Le récit avance, explore le champ de l'addiction sur toutes ses facettes, y compris dans la tentative pour se désintoxiquer. Le chapitre central sert ainsi de pivot, change la donne... le narrateur découvre "les limites de l'éternité" et "rêve d'un horizon sans héroïne, d'un divorce quoi". Une fois ce divorce consommé, la dépendance ne disparait pas, loin de là... en fait, le narrateur ne fait que remplacer une addiction par d'autres addictions... le shit, l'alcool, le sport, le sexe... moins mortifères certes que la drogue mais addictions quand même.

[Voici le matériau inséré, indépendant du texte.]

(** * leap_tracker: a shallow embedding of [src/leap_tracker.py] and [src/exc.py]

    The tracking server listens to a LEAP Motion controller, keeps the last
    hand and fingers it saw, and publishes JointState and PoseStamped
    messages at a fixed rate.

    Modelling choices, once and for all:
    - Python floats are idealised as the real numbers of the Standard
      Library ([math.sin], [math.cos], [math.pi] are [sin], [cos], [PI]);
      rounding is not modelled.
    - [self] and the process-wide effects (logger, standard output, the three
      publishers) live in one record [World], threaded by a state and
      exception monad [M].
    - What the SDK and the middleware decide (frames, clock readings,
      shutdown requests, signals) is an explicit input.
    - Exceptions from outside strike while the loop of [start_transmit]
      runs: at its test, at a statement of the body of its [try], in its
      handler.  The statements before and after the loop and those of
      [main] are taken to run to their end. *)

From Stdlib Require Import Reals Lra ZArith.
From stdpp Require Import base gmap strings list.

(** ** Values of the LEAP SDK *)

(** A [Leap.Vector]: its coordinates and the three angles the SDK exposes as
    attributes of the vector. *)
Record Vector := mkVector {
  vx : R; vy : R; vz : R;
  vpitch : R; vyaw : R; vroll : R
}.

Record Bone := mkBone { bone_direction : Vector }.

Inductive FingerType :=
| TYPE_THUMB | TYPE_INDEX | TYPE_MIDDLE | TYPE_RING | TYPE_PINKY.

(** The integer behind the SDK's enumeration. *)
Definition type_value (ty : FingerType) : nat :=
  match ty with
  | TYPE_THUMB => 0 | TYPE_INDEX => 1 | TYPE_MIDDLE => 2
  | TYPE_RING => 3 | TYPE_PINKY => 4
  end.

Record Finger := mkFinger {
  finger_type : FingerType;
  finger_bones : list Bone
}.

Record Hand := mkHand {
  palm_position : Vector;
  palm_normal : Vector;
  hand_direction : Vector;
  hand_fingers : list Finger
}.

Record Frame := mkFrame { frame_hands : list Hand }.

Definition zero_vector : Vector := mkVector 0 0 0 0 0 0.
Definition invalid_bone : Bone := mkBone zero_vector.

(** [Leap.Finger()] and [Leap.Hand()]: the SDK's invalid objects. *)
Definition Leap_Finger : Finger := mkFinger TYPE_THUMB [].
Definition Leap_Hand : Hand := mkHand zero_vector zero_vector zero_vector [].

(** [finger.bone(j)]; an index without a bone yields the invalid bone. *)
Definition bone (f : Finger) (j : nat) : Bone :=
  nth j (finger_bones f) invalid_bone.

(** ** Messages of the middleware *)

Definition Time := Z.

Record Header := mkHeader { stamp : Time; frame_id : string }.

Record JointState := mkJointState {
  js_header : Header;
  name : list string;
  position : list R
}.

Record Point := mkPoint { px : R; py : R; pz : R }.
Record Quaternion := mkQuaternion { qx : R; qy : R; qz : R; qw : R }.
Record Pose := mkPose { pose_position : Point; orientation : Quaternion }.
Record PoseStamped := mkPoseStamped { ps_header : Header; pose : Pose }.
Record TwistStamped := mkTwistStamped { ts_header : Header }.

Definition empty_header : Header := mkHeader 0%Z "".
Definition JointState_new : JointState := mkJointState empty_header [] [].
Definition PoseStamped_new : PoseStamped :=
  mkPoseStamped empty_header (mkPose (mkPoint 0 0 0) (mkQuaternion 0 0 0 0)).
Definition TwistStamped_new : TwistStamped := mkTwistStamped empty_header.

(** ** Constants *)

Definition NODE_NAME : string := "leap_tracker".
Definition FRAME_ID : string := NODE_NAME.

Definition FINGER_NAMES : list string :=
  ["thumb"; "index"; "middle"; "ring"; "pinky"].
Definition FINGER_BONES : list string := ["meta"; "prox"; "mid"; "dist"].
Definition POS_ATTRIBUTES : list string := ["x"; "y"; "z"].
Definition ORI_ATTRIBUTES : list string := ["roll"; "pitch"; "yaw"].

(** ** Exceptions, logging, the world *)

Inductive exn :=
| KeyboardInterrupt
| QuitMessageException (msg : string)
| IndexError
| KeyError (key : string)
| AttributeError (attr : string)
| ExternalError (what : string).

Inductive Level := INFO | DEBUG | ERROR | WARN.

(** What a log line says; numbers and lists are kept as values instead of
    being rendered into text. *)
Inductive LogText :=
| Text (s : string)
| HandText (pitch x yaw y roll z : R)
| BoneText (finger bone_name : string) (pitch : R)
| JointsText (names : list string).

Record LogEntry := mkLog { level : Level; ns : string; text : LogText }.

Record World := mkWorld {
  self_t : R;
  self_frame : option Frame;
  self_hand : Hand;
  self_fingers : gmap string Finger;
  self_joint_names : list string;
  js_pub : list JointState;
  ps_pub : list PoseStamped;
  ts_pub : list TwistStamped;
  log : list LogEntry;
  stdout : list PoseStamped
}.

Definition set_t (v : R) (w : World) : World :=
  mkWorld v (self_frame w) (self_hand w) (self_fingers w)
    (self_joint_names w) (js_pub w) (ps_pub w) (ts_pub w) (log w) (stdout w).

Definition set_hand (h : Hand) (w : World) : World :=
  mkWorld (self_t w) (self_frame w) h (self_fingers w)
    (self_joint_names w) (js_pub w) (ps_pub w) (ts_pub w) (log w) (stdout w).

Definition set_fingers (m : gmap string Finger) (w : World) : World :=
  mkWorld (self_t w) (self_frame w) (self_hand w) m
    (self_joint_names w) (js_pub w) (ps_pub w) (ts_pub w) (log w) (stdout w).

Definition set_joint_names (l : list string) (w : World) : World :=
  mkWorld (self_t w) (self_frame w) (self_hand w) (self_fingers w)
    l (js_pub w) (ps_pub w) (ts_pub w) (log w) (stdout w).

Definition push_js (m : JointState) (w : World) : World :=
  mkWorld (self_t w) (self_frame w) (self_hand w) (self_fingers w)
    (self_joint_names w) (js_pub w ++ [m]) (ps_pub w) (ts_pub w)
    (log w) (stdout w).

Definition push_ps (m : PoseStamped) (w : World) : World :=
  mkWorld (self_t w) (self_frame w) (self_hand w) (self_fingers w)
    (self_joint_names w) (js_pub w) (ps_pub w ++ [m]) (ts_pub w)
    (log w) (stdout w).

Definition push_log (e : LogEntry) (w : World) : World :=
  mkWorld (self_t w) (self_frame w) (self_hand w) (self_fingers w)
    (self_joint_names w) (js_pub w) (ps_pub w) (ts_pub w)
    (log w ++ [e]) (stdout w).

Definition push_stdout (m : PoseStamped) (w : World) : World :=
  mkWorld (self_t w) (self_frame w) (self_hand w) (self_fingers w)
    (self_joint_names w) (js_pub w) (ps_pub w) (ts_pub w)
    (log w) (stdout w ++ [m]).

(** ** The monad: state, exceptions, and a loop that is still running *)

Inductive result (A : Type) :=
| Ok (a : A)
| Raise (e : exn)
| Pending.
Arguments Ok {A} a.
Arguments Raise {A} e.
Arguments Pending {A}.

Definition M (A : Type) : Type := World -> result A * World.

Definition ret {A} (a : A) : M A := fun w => (Ok a, w).
Definition raise {A} (e : exn) : M A := fun w => (Raise e, w).
Definition bind {A B} (m : M A) (k : A -> M B) : M B :=
  fun w =>
    match m w with
    | (Ok a, w') => k a w'
    | (Raise e, w') => (Raise e, w')
    | (Pending, w') => (Pending, w')
    end.
Definition get : M World := fun w => (Ok w, w).
Definition modify (f : World -> World) : M unit := fun w => (Ok tt, f w).
Definition lift {A} (r : result A) : M A := fun w => (r, w).

(** [try: m except e: h e], the handler seeing only the exceptions [catches]
    accepts. *)
Definition try_except {A} (m : M A) (catches : exn -> bool) (h : exn -> M A)
  : M A :=
  fun w =>
    match m w with
    | (Raise e, w') => if catches e then h e w' else (Raise e, w')
    | r => r
    end.

Declare Scope py_scope.
Delimit Scope py_scope with py.
Notation "x <- m ;; k" := (bind m (fun x => k))
  (at level 100, m at next level, right associativity) : py_scope.
Notation "m ;;; k" := (bind m (fun _ => k))
  (at level 100, right associativity) : py_scope.
Open Scope py_scope.

(** [for a in l: s = body a s]. *)
Fixpoint for_each {A S} (l : list A) (body : A -> S -> M S) (s : S) : M S :=
  match l with
  | [] => ret s
  | a :: l' => s' <- body a s ;; for_each l' body s'
  end.

(** The [Logger] wrapper: one method per severity. *)
Definition LOG_v (s : LogText) (n : string) : M unit :=
  modify (push_log (mkLog INFO n s)).
Definition LOG_d (s : LogText) (n : string) : M unit :=
  modify (push_log (mkLog DEBUG n s)).
Definition LOG_e (s : LogText) (n : string) : M unit :=
  modify (push_log (mkLog ERROR n s)).
Definition LOG_c (s : LogText) (n : string) : M unit :=
  modify (push_log (mkLog WARN n s)).

(** ** Python primitives *)

(** [a % b] on floats, for [b] not zero: the remainder has the sign of [b],
    [a - b * floor (a / b)]. *)
Definition py_mod (a b : R) : R := (a - b * IZR (Int_part (a / b)))%R.

(** [l[i] = v]. *)
Definition setitem {A} (l : list A) (i : nat) (v : A) : result (list A) :=
  if (i <? length l)%nat then Ok (<[i:=v]> l) else Raise IndexError.

(** [d[k]] on a dict. *)
Definition getitem (d : gmap string Finger) (k : string) : result Finger :=
  match d !! k with
  | Some f => Ok f
  | None => Raise (KeyError k)
  end.

(** [getattr(vector, attr)]. *)
Definition getattr (v : Vector) (attr : string) : result R :=
  if String.eqb attr "x" then Ok (vx v)
  else if String.eqb attr "y" then Ok (vy v)
  else if String.eqb attr "z" then Ok (vz v)
  else if String.eqb attr "pitch" then Ok (vpitch v)
  else if String.eqb attr "yaw" then Ok (vyaw v)
  else if String.eqb attr "roll" then Ok (vroll v)
  else Raise (AttributeError attr).

(** ** [LeapServer.test_pose] *)

Definition test_pose : M ((R * R * R) * (R * R * R)) :=
  w <- get ;;
  let t := self_t w in
  let delta := (sin t * 1000)%R in
  let alpha := (cos t * PI * 2)%R in
  let m := py_mod t (PI * 12) in
  if Rlt_dec m (PI * 2) then ret ((delta, 0, 0), (0, 0, 0))%R
  else if Rlt_dec m (PI * 4) then ret ((0, delta, 0), (0, 0, 0))%R
  else if Rlt_dec m (PI * 6) then ret ((0, 0, delta), (0, 0, 0))%R
  else if Rlt_dec m (PI * 8) then ret ((0, 0, 0), (alpha, 0, 0))%R
  else if Rlt_dec m (PI * 10) then ret ((0, 0, 0), (0, alpha, 0))%R
  else if Rlt_dec m (PI * 12) then ret ((0, 0, 0), (0, 0, alpha))%R
  else
    modify (set_t 0) ;;;
    ret ((0, 0, 0), (0, 0, 0))%R.

(** [[f a for a in l]], evaluated from left to right. *)
Fixpoint map_M {A B} (f : A -> M B) (l : list A) : M (list B) :=
  match l with
  | [] => ret []
  | a :: l' => b <- f a ;; bs <- map_M f l' ;; ret (b :: bs)
  end.

Definition enumerate {A} (l : list A) : list (nat * A) := imap pair l.

(** [sorted(l, key=...)] with a key in the natural numbers: insertion from
    the right keeps equal keys in their order, as Python's stable sort
    does. *)
Fixpoint insert_by {A} (key : A -> nat) (a : A) (l : list A) : list A :=
  match l with
  | [] => [a]
  | b :: l' =>
      if (key a <=? key b)%nat then a :: b :: l'
      else b :: insert_by key a l'
  end.

Definition sorted {A} (key : A -> nat) (l : list A) : list A :=
  foldr (insert_by key) [] l.

(** ** [LeapServer]: the listener callbacks *)

Definition on_init : M unit :=
  LOG_v (Text "Initialized") "on_init" ;;;
  modify (set_t 0) ;;;
  modify (set_hand Leap_Hand) ;;;
  modify (set_fingers
            (list_to_map
               (map (fun i => (nth i FINGER_NAMES "", Leap_Finger))
                    (seq 0 5)))) ;;;
  modify (set_joint_names []) ;;;
  modify (fun w =>
            mkWorld (self_t w) None (self_hand w) (self_fingers w)
              (self_joint_names w) [] [] [] (log w) (stdout w)).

Drôle d'expérience de lecture que ce livre-là... non seulement il aborde le sujet de la drogue par la tangente, sous un angle très novateur et personnel, propose une vision débarrassée de toute mythologie de bazar sur le sujet mais l'écriture en elle-même, le style et le ton du récit sont en eux-même une expérience, ils secouent le lecteur, l'obligent à s'impliquer, à cogiter. Les propos du narrateur sont parfois difficiles à décrypter...certains passages, certaines phrases résistent, ne se donnent vraiment pas facilement... j'ai bataillé, j'ai lu et relu, empêtrée dans les mots, perdant le fil et le retrouvant. L'écriture de Mathieu Lindon est précise, acérée, mais manie aussi les contradictions, les retournements de sens, les oppositions...  Et puis ce livre se caractérise vraiment par son ton, un ton qui n'appartient qu'à lui, assez drôle parfois, souvent décalé, toujours lucide et sans concession. Coment dire? Perrin se dédouble, se regarde agir et vivre, un peu étranger à lui-même... Ce décalage, ce pas de côté, font toute l'originalité et la force de ce récit.

Finalement, Une vie pornographique nous renvoie la balle, nous tend un miroir... La question de la dépendance, ou celle de la liberté, qui n'est que son pendant, n'est-ce pas la question essentielle ? En d'autres termes, quelle est la bonne raison qui nous fait lever le matin?
Ce livre nous rappelle que nous sommes tous accro et intoxiqués à quelque chose... à un produit, à la coke, au shit ou à l'alcool, au désir, au sexe ou à l'amour, au travail, à la politique, à l'argent ou au sport... que nous connaissons tous le manque, l'attente et la satisfaction... et puis encore l'attente et le manque, cercle sans fin, rengaine éternelle.